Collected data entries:
(** ** C3 *)

(** C3.  Copy assignment [a = b] between two distinct vectors of a
    copy-constructible [T] whose storage is separate.  When the copies and
    assignments of [b]'s values do not throw it returns with [a] holding [b]'s
    values (so the same size) and [b] as it was; if [b]'s size exceeds [a]'s
    capacity, [a] then has a new block of exactly [b]'s size, and otherwise
    [a] keeps its block and capacity and the element events are: a copy
    assignment for each of the first [min(a.size, b.size)] values, then the
    destruction of [a]'s excess tail when [b] is smaller, or else the copy
    construction of [b]'s further values.  When [b] does not fit and a copy
    throws, the assignment throws with the heap and both vectors exactly as
    before. *)
Theorem Vector_copy_assign_spec s this rhs buf cap vs bufr capr ws :
  is_copy_constructible = true →
  this ≠ rhs →
  holds s this buf cap vs → holds s rhs bufr capr ws →
  (∀ a, buf = Ptr a 0 → bufr ≠ Ptr a 0) →
  (forallb quiet ws = true →
     ∃ s' buf' cap',
       Vector_copy_assign this rhs s = (Ok (), s') ∧
       holds s' this buf' cap' ws ∧ holds s' rhs bufr capr ws ∧
       (cap < length ws →
          cap' = length ws ∧ ∃ b, buf' = Ptr b 0 ∧ heap s !! b = None) ∧
       (length ws ≤ cap →
          buf' = buf ∧ cap' = cap ∧
          trace s' = trace s ++ map (EvAssign Copy) (take (length vs) ws) ++
            (if length ws <? length vs
             then map EvDestroy (drop (length ws) vs)
             else map (EvConstruct Copy) (drop (length vs) ws)))) ∧
  (cap < length ws → forallb (λ v, negb (copy_throws v)) ws = false →
     ∃ s', Vector_copy_assign this rhs s = (Thrown, s') ∧
           heap s' = heap s ∧ vecs s' = vecs s).
Proof.
  destruct s as [h V t]. intros Hc Hne Hh Hhr Hsep.
  pose proof Hh as (Hv & Hle & Hbuf). pose proof Hhr as (Hw & Hler & Hbufr).
  simpl in Hv, Hw. split.
  - intros Hq%quiet_Forall.
    pose proof (quiet_copy_Forall _ Hq) as Hqc.
    pose proof (quiet_copy_assign_Forall _ Hq) as Hqa.
    destruct (decide (cap < length ws)) as [Hlt|Hfit].
    + destruct (holds_block _ _ _ _ _ Hhr) as (r & -> & Hr).
      { intros ->. simpl in Hlt. lia. }
      simpl in Hr.
      have Hbr : h !! fresh (dom h) = None by apply fresh_block.
      have Hrb : r ≠ fresh (dom h) by congruence.
      destruct buf as [|a off].
      * subst cap. destruct vs; [|simpl in Hle; lia].
        eexists _, (Ptr (fresh (dom h)) 0), (length ws).
        split; [by apply copy_assign_realloc_null_run with (r := r) (capr := capr)|].
        split; [|split; [|split; [|lia]]].
        -- split; [by rw /= lookup_insert_eq|]. split; [done|]. split; [done|].
           by rw /= lookup_insert_eq Nat.sub_diag app_nil_r.
        -- split; [by rw /= lookup_insert_ne|]. split; [done|]. split; [done|].
           by rw /= lookup_insert_ne.
        -- intros _. split; [done|]. by eexists.
      * destruct Hbuf as [-> Ha]. simpl in Ha.
        have Har : a ≠ r by (intros ->; by apply (Hsep r)).
        eexists _, (Ptr (fresh (dom h)) 0), (length ws).
        split; [by apply copy_assign_realloc_run with (cap := cap) (r := r) (capr := capr)|].
        split; [|split; [|split; [|lia]]].
        -- split; [by rw /= lookup_insert_eq|]. split; [done|]. split; [done|].
           by rw /= lookup_insert_eq Nat.sub_diag app_nil_r.
        -- split; [by rw /= lookup_insert_ne|]. split; [done|]. split; [done|].
           by rw /= lookup_insert_ne // lookup_delete_ne.
        -- intros _. split; [done|]. by eexists.
    + destruct (decide (ws = [])) as [->|Hws].
      * destruct (copy_assign_clear_run h V t this rhs buf cap vs bufr capr Hne Hh Hw)
          as (h' & Hrun & Hframe & Hblock).
        eexists _, buf, cap. split; [exact Hrun|].
        split; [|split; [|split; [simpl; lia|]]].
        -- split; [by rw /= lookup_insert_eq|]. split; [simpl; lia|].
           destruct buf; [done|]. destruct Hbuf as [-> _]. split; [done|].
           by rw /= Hblock Nat.sub_0_r.
        -- split; [by rw /= lookup_insert_ne|]. split; [done|].
           destruct bufr as [|r off]; [done|]. destruct Hbufr as [-> Hr]. split; [done|].
           rw /= Hframe //. intros Heq. by apply (Hsep r).
        -- intros _. split; [done|]. split; [done|].
           rw /= take_nil drop_nil /=. by destruct vs.
      * destruct (holds_block _ _ _ _ _ Hhr) as (r & -> & Hr); [done|]. simpl in Hr.
        have Hlw : 0 < length ws by (destruct ws; [done|simpl; lia]).
        destruct buf as [|a off]; [lia|]. destruct Hbuf as [-> Ha]. simpl in Ha.
        have Har : a ≠ r by (intros ->; by apply (Hsep r)).
        destruct (decide (length ws < length vs)) as [Hshort|Hlong].
        -- pose proof (take_drop (length ws) vs) as Hvs.
           have Hl1 : length (take (length ws) vs) = length ws by (rw length_take; lia).
           have Hl2 : 0 < length (drop (length ws) vs) by (rw length_drop; lia).
           pose proof (copy_assign_shrink_run h V t this rhs a cap
                         (take (length ws) vs) (drop (length ws) vs) r capr ws) as Hrun.
           rw Hvs in Hrun. specialize (Hrun Hne Har Hv Ha Hw Hr Hl1 Hl2 Hle Hqa).
           eexists _, (Ptr a 0), cap. split; [exact Hrun|].
           split; [|split; [|split; [lia|]]].
           ++ split; [by rw /= lookup_insert_eq|]. split; [lia|]. split; [done|].
              by rw /= lookup_insert_eq.
           ++ split; [by rw /= lookup_insert_ne|]. split; [done|]. split; [done|].
              by rw /= lookup_insert_ne.
           ++ intros _. split; [done|]. split; [done|].
              rw /= take_ge; first lia. by rw ltb_true.
        -- pose proof (take_drop (length vs) ws) as Hws'.
           have Hl1 : length (take (length vs) ws) = length vs by (rw length_take; lia).
           pose proof (copy_assign_grow_run h V t this rhs a cap vs r capr
                         (take (length vs) ws) (drop (length vs) ws)) as Hrun.
           rw Hws' in Hrun.
           rw -Hws' in Hqa Hqc. apply Forall_app in Hqa as [Hqa _].
           apply Forall_app in Hqc as [_ Hqc].
           specialize (Hrun Hc Hne Har Hv Ha Hw Hr Hl1 ltac:(lia) Hqa Hqc).
           eexists _, (Ptr a 0), cap. split; [exact Hrun|].
           split; [|split; [|split; [lia|]]].
           ++ split; [by rw /= lookup_insert_eq|]. split; [lia|]. split; [done|].
              by rw /= lookup_insert_eq.
           ++ split; [by rw /= lookup_insert_ne|]. split; [done|]. split; [done|].
              by rw /= lookup_insert_ne.
           ++ intros _. split; [done|]. split; [done|].
              rw /= ltb_false //. lia.
  - intros Hlt Hex%forallb_negb_Exists.
    destruct (holds_block _ _ _ _ _ Hhr) as (r & -> & Hr).
    { intros ->. simpl in Hlt. lia. }
    simpl in Hr.
    destruct (copy_assign_realloc_thrown h V t this rhs _ r capr ws Hc Hne Hv Hw Hr Hlt Hex)
      as [evs Hrun].
    by eexists.
Qed.

End assign.

(** ** Swap, self-assignment, the invariant, and a failing transfer *)

Section whole.
Context `{ET : ElemType}.
Implicit Types (h : gmap addr (list slot)) (V : gmap vid Vector) (t : list event).
Implicit Types (vs ws : list T) (pre post : list slot).

(** ** C8 *)

(** C8.  [a.Swap(b)] returns (it never throws), leaves the heap and the trace
    as they are (no element is constructed or destroyed, nothing is allocated
    or freed), and exchanges the blocks, capacities, sizes and so the element
    sequences of the two vectors. *)
Theorem Vector_Swap_exchanges s this other bufa capa vs bufb capb ws :
  holds s this bufa capa vs → holds s other bufb capb ws →
  ∃ s',
    Vector_Swap this other s = (Ok (), s') ∧
    heap s' = heap s ∧ trace s' = trace s ∧
    holds s' this bufb capb ws ∧ holds s' other bufa capa vs.
Proof.
  destruct s as [h V t]. intros (Hv & Hle & Hbuf) (Hw & Hler & Hbufr).
  simpl in Hv, Hw. eexists. split; [by apply Vector_Swap_run|].
  split; [done|]. split; [done|]. split.
  - split; [|done]. simpl. destruct (decide (this = other)) as [->|Hne].
    + rw lookup_insert_eq. congruence.
    + by rw lookup_insert_ne // lookup_insert_eq.
  - split; [|done]. by rw /= lookup_insert_eq.
Qed.

(** ** C10 *)

(** C10.  Self-assignment, by copy and by move, does nothing: it returns with
    the state as it was. *)
Theorem self_assignment_is_identity this (s : state) :
  Vector_copy_assign this this s = (Ok (), s) ∧
  Vector_move_assign this this s = (Ok (), s).
Proof.
  unfold Vector_copy_assign, Vector_move_assign.
  by destruct (decide (this ≠ this)).
Qed.

(** ** C7 *)

(** C7.  If every vector object has [size <= capacity], then so has every
    vector object after any public operation (construction, assignment,
    [Swap], [Reserve], [Resize], [EmplaceBack]/[PushBack], [PopBack],
    [Emplace]/[Insert], [Erase]), whether the operation returns or throws. *)
Theorem size_le_capacity_invariant op s :
  size_le_capacity (vecs s) →
  match exec op s with
  | (Ok _, s') | (Thrown, s') => size_le_capacity (vecs s')
  | _ => True
  end.
Proof.
  intros Hs. pose proof (vt_exec op s Hs) as H.
  by destruct (exec op s) as [[] s'].
Qed.

End whole.

(** ** C1 *)

(** C1, at the vector [[1, 13]] (size 2 = capacity 2) of a copyable type with
    a throwing move constructor, whose copy constructor throws on 13.
    Inserting 99 at index 1 reallocates: [SafeMove] copies the prefix [[1]]
    into the new block and destroys its source; the copy of 13 then throws.
    The handler destroys what is in the new block and the exception leaves
    [Emplace] with the vector object unchanged (size 2, capacity 2, same
    block) but slot 0 of that block destroyed: the first element is lost.
    Appending 99 to the same vector throws with the block intact, but the
    element constructed in the new block is never destroyed. *)
Theorem Emplace_throw_loses_prefix :
  let s := full_pair (ET := Fragile) 1 13 in
  let args := ArgPack (ET := Fragile) (99 : @Args Fragile) in
  holds s 0 (Ptr 1 0) 2 [1; 13] ∧
  ctor args = Ok (99 : @T Fragile) ∧
  (Emplace 0 (Ptr 1 1) args s).1 = Thrown ∧
  vecs (Emplace 0 (Ptr 1 1) args s).2 = vecs s ∧
  heap (Emplace 0 (Ptr 1 1) args s).2 !! 1 = Some [Raw; Live (ET := Fragile) 13] ∧
  (EmplaceBack 0 args s).1 = Thrown ∧
  heap (EmplaceBack 0 args s).2 = heap s ∧
  trace (EmplaceBack 0 args s).2 =
    [EvNew 2 4; EvConstruct (ET := Fragile) Direct 99;
     EvConstruct (ET := Fragile) Copy 1; EvDestroy (ET := Fragile) 1; EvDelete 2].
Proof.
  split; [split; [reflexivity|split; [simpl; lia|split; reflexivity]]|].
  split; [reflexivity|]. by vm_compute.
Qed.


(** ** The theorems at concrete vectors *)

Lemma two_vectors_first (x y z : @T Plain) :
  holds (two_vectors (ET := Plain) x y z) 0 (Ptr 1 0) 4 [x; y].
Proof. split; [reflexivity|]. split; [simpl; lia|]. split; reflexivity. Defined.

Lemma two_vectors_second (x y z : @T Plain) :
  holds (two_vectors (ET := Plain) x y z) 5 (Ptr 2 0) 1 [z].
Proof. split; [reflexivity|]. split; [simpl; lia|]. split; reflexivity. Defined.

(** Inserting 9 at index 1 of [[1, 2]]. *)
Lemma Emplace_inserts_witness :
  let s := two_vectors (ET := Plain) 1 2 3 in
  holds s 0 (Ptr 1 0) 4 [1; 2] ∧ 1 ≤ 2 ∧
  ctor (ArgPack (ET := Plain) 9) = Ok (9 : @T Plain) ∧
  forallb (quiet (ET := Plain)) [9; 1; 2] = true ∧
  ∃ s' buf' cap',
    Emplace 0 (Ptr 1 1) (ArgPack (ET := Plain) 9) s = (Ok (ptr_add buf' 1), s') ∧
    holds s' 0 buf' cap' [1; 9; 2].
Proof.
  intros s. split; [apply two_vectors_first|]. split; [lia|].
  split; [reflexivity|]. split; [reflexivity|].
  destruct (Emplace_inserts s 0 (Ptr 1 0) 4 [1; 2] 1 (ArgPack (ET := Plain) 9) 9
              (two_vectors_first 1 2 3) ltac:(simpl; lia) eq_refl eq_refl)
    as (s' & buf' & cap' & Hrun & Hh & _).
  by exists s', buf', cap'.
Defined.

**WHAT TO DO**
Return every line of the preceding records in which the word "Lemma" appears.

**SOLUTION FOR THIS TASK**
Lemma two_vectors_first (x y z : @T Plain) :
Lemma two_vectors_second (x y z : @T Plain) :
Lemma Emplace_inserts_witness :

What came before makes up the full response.